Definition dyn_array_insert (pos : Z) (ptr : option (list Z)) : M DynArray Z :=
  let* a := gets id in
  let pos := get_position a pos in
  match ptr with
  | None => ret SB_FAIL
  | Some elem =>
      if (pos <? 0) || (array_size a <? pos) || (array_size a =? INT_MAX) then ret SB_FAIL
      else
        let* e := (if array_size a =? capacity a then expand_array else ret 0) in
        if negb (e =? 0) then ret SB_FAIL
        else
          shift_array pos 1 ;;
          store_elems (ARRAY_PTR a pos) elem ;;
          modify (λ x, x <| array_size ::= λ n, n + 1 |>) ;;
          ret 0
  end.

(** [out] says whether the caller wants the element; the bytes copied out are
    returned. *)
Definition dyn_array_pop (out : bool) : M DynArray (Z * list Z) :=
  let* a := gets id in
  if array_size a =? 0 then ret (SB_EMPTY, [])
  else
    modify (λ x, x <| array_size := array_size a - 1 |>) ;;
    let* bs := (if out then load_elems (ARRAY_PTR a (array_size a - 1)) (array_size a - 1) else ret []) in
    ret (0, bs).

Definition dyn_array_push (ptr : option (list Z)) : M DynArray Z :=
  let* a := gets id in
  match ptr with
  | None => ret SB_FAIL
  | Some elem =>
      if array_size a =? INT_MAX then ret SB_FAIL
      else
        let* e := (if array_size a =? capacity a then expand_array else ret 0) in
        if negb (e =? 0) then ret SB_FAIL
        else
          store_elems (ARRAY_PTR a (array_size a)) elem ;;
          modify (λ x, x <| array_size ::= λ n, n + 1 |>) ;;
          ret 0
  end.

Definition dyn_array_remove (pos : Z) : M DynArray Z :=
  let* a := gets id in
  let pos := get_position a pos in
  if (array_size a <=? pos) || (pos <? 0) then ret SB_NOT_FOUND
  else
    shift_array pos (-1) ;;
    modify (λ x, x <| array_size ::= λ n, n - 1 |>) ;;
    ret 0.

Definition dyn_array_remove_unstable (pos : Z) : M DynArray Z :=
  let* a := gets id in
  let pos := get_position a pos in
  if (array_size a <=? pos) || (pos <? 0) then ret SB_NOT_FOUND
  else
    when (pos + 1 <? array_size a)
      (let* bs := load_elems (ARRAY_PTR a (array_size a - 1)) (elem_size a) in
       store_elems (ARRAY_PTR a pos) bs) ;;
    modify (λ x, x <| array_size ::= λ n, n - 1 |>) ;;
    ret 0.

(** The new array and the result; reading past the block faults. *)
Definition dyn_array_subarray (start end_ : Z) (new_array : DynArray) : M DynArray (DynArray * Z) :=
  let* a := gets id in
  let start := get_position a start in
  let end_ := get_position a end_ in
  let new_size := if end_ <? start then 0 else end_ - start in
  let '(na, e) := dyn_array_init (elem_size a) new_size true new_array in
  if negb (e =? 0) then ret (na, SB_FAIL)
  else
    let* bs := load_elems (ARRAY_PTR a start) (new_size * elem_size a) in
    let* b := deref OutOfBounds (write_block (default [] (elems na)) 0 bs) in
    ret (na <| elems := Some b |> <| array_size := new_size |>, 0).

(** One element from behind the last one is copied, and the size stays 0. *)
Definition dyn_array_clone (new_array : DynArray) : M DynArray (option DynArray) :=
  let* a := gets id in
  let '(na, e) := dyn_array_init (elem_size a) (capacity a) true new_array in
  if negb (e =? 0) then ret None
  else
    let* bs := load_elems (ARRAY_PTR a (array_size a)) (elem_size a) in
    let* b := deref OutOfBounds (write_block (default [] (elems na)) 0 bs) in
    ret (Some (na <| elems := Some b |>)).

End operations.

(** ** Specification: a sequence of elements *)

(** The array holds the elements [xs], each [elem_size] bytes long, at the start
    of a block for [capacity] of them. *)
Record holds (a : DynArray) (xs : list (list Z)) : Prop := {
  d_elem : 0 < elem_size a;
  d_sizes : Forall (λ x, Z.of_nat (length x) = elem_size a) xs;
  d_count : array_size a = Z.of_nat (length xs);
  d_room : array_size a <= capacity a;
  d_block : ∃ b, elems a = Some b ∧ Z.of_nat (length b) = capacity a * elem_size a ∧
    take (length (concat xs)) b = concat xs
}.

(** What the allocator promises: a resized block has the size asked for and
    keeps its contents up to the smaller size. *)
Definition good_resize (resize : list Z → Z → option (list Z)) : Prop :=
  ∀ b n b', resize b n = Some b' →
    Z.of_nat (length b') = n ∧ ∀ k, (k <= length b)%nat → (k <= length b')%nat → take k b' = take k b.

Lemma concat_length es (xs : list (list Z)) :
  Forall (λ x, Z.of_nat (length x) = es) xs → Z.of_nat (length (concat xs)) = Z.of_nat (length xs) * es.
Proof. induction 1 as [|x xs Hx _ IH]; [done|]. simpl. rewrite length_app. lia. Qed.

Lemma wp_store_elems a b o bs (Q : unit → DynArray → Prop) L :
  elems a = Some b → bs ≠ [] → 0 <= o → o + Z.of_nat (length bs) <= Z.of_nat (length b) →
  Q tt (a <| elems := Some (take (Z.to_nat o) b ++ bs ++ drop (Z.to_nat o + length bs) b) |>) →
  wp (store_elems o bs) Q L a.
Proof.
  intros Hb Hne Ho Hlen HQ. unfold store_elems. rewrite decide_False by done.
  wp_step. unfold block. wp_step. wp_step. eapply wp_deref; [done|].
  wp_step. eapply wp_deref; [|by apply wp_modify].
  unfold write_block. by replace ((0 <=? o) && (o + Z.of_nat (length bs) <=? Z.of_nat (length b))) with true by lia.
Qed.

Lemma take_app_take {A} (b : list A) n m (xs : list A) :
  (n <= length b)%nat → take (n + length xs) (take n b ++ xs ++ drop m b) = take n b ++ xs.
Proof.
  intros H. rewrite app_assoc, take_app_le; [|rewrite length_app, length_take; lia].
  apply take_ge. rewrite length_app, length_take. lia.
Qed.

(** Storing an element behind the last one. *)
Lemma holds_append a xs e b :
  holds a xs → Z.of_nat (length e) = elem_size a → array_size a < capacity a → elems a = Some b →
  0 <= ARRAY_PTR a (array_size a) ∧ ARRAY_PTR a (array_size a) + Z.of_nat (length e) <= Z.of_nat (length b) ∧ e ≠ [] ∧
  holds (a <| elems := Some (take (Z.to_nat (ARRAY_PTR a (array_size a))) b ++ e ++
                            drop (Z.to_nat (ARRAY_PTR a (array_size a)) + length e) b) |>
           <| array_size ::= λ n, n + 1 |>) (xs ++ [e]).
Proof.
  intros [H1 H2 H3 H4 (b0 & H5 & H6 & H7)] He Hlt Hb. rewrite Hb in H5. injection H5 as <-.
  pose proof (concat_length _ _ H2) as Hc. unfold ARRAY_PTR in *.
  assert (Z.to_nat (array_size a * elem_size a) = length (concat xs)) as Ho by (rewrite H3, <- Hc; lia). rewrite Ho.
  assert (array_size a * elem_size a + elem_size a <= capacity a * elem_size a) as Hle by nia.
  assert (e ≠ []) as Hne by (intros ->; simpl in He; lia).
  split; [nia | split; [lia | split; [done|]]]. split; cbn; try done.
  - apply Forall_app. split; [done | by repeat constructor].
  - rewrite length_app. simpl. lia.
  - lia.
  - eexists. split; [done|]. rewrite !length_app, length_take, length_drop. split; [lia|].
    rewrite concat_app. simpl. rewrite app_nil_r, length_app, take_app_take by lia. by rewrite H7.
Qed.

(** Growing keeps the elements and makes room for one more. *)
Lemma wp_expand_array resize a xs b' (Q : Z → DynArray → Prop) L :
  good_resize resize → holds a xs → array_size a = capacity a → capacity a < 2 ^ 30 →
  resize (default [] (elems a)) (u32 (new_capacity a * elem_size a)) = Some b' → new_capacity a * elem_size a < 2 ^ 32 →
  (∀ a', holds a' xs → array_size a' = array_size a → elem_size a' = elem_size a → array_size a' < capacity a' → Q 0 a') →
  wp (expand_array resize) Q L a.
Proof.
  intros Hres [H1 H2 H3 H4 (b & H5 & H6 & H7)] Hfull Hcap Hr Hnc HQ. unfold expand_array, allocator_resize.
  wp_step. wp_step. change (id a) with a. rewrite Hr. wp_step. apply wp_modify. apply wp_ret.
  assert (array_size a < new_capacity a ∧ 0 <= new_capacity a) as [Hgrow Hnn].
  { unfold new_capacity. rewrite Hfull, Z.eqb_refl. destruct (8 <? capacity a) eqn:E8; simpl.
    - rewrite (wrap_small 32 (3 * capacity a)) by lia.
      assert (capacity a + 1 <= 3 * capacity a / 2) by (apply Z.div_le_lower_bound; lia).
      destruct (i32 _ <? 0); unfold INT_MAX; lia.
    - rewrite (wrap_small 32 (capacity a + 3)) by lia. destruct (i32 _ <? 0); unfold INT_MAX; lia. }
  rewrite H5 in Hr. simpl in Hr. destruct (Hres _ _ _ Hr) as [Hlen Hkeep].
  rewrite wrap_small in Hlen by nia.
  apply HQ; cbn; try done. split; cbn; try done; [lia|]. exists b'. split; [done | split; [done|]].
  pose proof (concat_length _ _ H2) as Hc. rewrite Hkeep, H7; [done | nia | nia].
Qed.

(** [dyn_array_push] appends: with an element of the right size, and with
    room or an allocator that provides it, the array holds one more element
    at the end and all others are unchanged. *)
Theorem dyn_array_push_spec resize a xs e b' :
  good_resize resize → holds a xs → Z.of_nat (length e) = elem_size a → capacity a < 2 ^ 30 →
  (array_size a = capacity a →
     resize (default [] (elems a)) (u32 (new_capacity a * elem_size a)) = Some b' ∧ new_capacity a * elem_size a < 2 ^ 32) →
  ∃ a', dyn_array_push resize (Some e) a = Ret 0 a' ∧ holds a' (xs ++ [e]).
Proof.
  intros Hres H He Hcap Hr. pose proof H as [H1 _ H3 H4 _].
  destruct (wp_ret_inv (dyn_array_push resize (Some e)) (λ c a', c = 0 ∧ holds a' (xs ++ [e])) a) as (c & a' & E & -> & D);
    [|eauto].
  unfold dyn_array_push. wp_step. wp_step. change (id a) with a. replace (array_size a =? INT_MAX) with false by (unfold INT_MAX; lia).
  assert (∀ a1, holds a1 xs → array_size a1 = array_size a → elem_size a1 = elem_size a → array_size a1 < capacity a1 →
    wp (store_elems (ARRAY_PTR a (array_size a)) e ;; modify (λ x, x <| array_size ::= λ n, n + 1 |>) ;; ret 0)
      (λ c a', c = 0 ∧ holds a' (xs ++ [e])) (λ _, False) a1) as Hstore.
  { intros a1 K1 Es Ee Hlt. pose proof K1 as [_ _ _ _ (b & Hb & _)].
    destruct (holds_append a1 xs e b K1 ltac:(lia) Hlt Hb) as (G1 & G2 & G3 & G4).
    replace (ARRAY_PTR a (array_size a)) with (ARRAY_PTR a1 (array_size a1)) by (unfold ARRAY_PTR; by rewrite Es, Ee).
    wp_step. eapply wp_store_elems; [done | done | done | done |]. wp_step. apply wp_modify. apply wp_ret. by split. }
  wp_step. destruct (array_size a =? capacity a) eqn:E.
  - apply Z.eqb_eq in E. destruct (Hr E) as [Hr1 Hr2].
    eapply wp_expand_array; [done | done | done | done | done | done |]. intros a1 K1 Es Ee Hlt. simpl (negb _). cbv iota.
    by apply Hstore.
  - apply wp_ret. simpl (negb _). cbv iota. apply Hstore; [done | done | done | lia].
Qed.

• **Aim of the exercise**
Select every line of the material above holding the word "Definition" and copy it.

• **Answer to this problem**
Definition dyn_array_insert (pos : Z) (ptr : option (list Z)) : M DynArray Z :=
Definition dyn_array_pop (out : bool) : M DynArray (Z * list Z) :=
Definition dyn_array_push (ptr : option (list Z)) : M DynArray Z :=
Definition dyn_array_remove (pos : Z) : M DynArray Z :=
Definition dyn_array_remove_unstable (pos : Z) : M DynArray Z :=
Definition dyn_array_subarray (start end_ : Z) (new_array : DynArray) : M DynArray (DynArray * Z) :=
Definition dyn_array_clone (new_array : DynArray) : M DynArray (option DynArray) :=
Definition good_resize (resize : list Z → Z → option (list Z)) : Prop :=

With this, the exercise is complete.